*** Block opens ***
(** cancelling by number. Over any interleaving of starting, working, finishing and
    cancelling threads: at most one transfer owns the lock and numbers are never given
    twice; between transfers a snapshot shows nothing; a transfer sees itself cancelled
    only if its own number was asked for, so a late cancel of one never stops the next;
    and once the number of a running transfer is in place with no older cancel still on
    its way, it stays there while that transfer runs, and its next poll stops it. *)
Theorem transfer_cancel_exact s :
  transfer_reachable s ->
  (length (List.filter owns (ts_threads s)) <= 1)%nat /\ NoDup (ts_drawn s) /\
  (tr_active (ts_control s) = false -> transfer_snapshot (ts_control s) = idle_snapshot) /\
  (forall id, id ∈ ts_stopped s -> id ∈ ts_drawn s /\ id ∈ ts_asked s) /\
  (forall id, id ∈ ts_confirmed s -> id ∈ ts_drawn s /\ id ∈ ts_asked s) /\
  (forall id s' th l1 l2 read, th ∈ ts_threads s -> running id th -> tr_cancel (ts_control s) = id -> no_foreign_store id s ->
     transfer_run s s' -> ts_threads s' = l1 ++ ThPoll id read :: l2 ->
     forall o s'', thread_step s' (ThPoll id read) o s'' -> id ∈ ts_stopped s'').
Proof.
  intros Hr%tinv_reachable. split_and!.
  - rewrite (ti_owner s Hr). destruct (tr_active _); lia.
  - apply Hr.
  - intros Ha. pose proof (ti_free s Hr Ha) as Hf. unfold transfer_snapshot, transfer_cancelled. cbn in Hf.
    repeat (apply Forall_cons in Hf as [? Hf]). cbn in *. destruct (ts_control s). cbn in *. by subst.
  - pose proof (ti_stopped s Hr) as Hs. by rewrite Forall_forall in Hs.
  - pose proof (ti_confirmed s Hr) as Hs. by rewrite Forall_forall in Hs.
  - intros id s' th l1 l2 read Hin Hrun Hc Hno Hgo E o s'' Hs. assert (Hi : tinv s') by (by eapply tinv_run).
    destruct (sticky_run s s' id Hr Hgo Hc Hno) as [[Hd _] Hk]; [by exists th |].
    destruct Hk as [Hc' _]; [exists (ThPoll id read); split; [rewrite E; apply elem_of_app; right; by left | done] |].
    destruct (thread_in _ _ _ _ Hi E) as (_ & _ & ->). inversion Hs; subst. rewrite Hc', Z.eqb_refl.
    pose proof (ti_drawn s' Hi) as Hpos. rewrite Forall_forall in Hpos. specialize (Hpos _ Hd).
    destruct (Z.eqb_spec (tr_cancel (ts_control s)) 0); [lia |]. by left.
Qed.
*** Block closes ***
| PROBLEM TO SOLVE |
Repeat exactly the lines starting at the line with "(tr_active (ts_control s)" and ending with the final line of the entries. Include nothing else.

| SOLUTION TO THIS PROBLEM |
  (tr_active (ts_control s) = false -> transfer_snapshot (ts_control s) = idle_snapshot) /\
  (forall id, id ∈ ts_stopped s -> id ∈ ts_drawn s /\ id ∈ ts_asked s) /\
  (forall id, id ∈ ts_confirmed s -> id ∈ ts_drawn s /\ id ∈ ts_asked s) /\
  (forall id s' th l1 l2 read, th ∈ ts_threads s -> running id th -> tr_cancel (ts_control s) = id -> no_foreign_store id s ->
     transfer_run s s' -> ts_threads s' = l1 ++ ThPoll id read :: l2 ->
     forall o s'', thread_step s' (ThPoll id read) o s'' -> id ∈ ts_stopped s'').
Proof.
  intros Hr%tinv_reachable. split_and!.
  - rewrite (ti_owner s Hr). destruct (tr_active _); lia.
  - apply Hr.
  - intros Ha. pose proof (ti_free s Hr Ha) as Hf. unfold transfer_snapshot, transfer_cancelled. cbn in Hf.
    repeat (apply Forall_cons in Hf as [? Hf]). cbn in *. destruct (ts_control s). cbn in *. by subst.
  - pose proof (ti_stopped s Hr) as Hs. by rewrite Forall_forall in Hs.
  - pose proof (ti_confirmed s Hr) as Hs. by rewrite Forall_forall in Hs.
  - intros id s' th l1 l2 read Hin Hrun Hc Hno Hgo E o s'' Hs. assert (Hi : tinv s') by (by eapply tinv_run).
    destruct (sticky_run s s' id Hr Hgo Hc Hno) as [[Hd _] Hk]; [by exists th |].
    destruct Hk as [Hc' _]; [exists (ThPoll id read); split; [rewrite E; apply elem_of_app; right; by left | done] |].
    destruct (thread_in _ _ _ _ Hi E) as (_ & _ & ->). inversion Hs; subst. rewrite Hc', Z.eqb_refl.
    pose proof (ti_drawn s' Hi) as Hpos. rewrite Forall_forall in Hpos. specialize (Hpos _ Hd).
    destruct (Z.eqb_spec (tr_cancel (ts_control s)) 0); [lia |]. by left.
Qed.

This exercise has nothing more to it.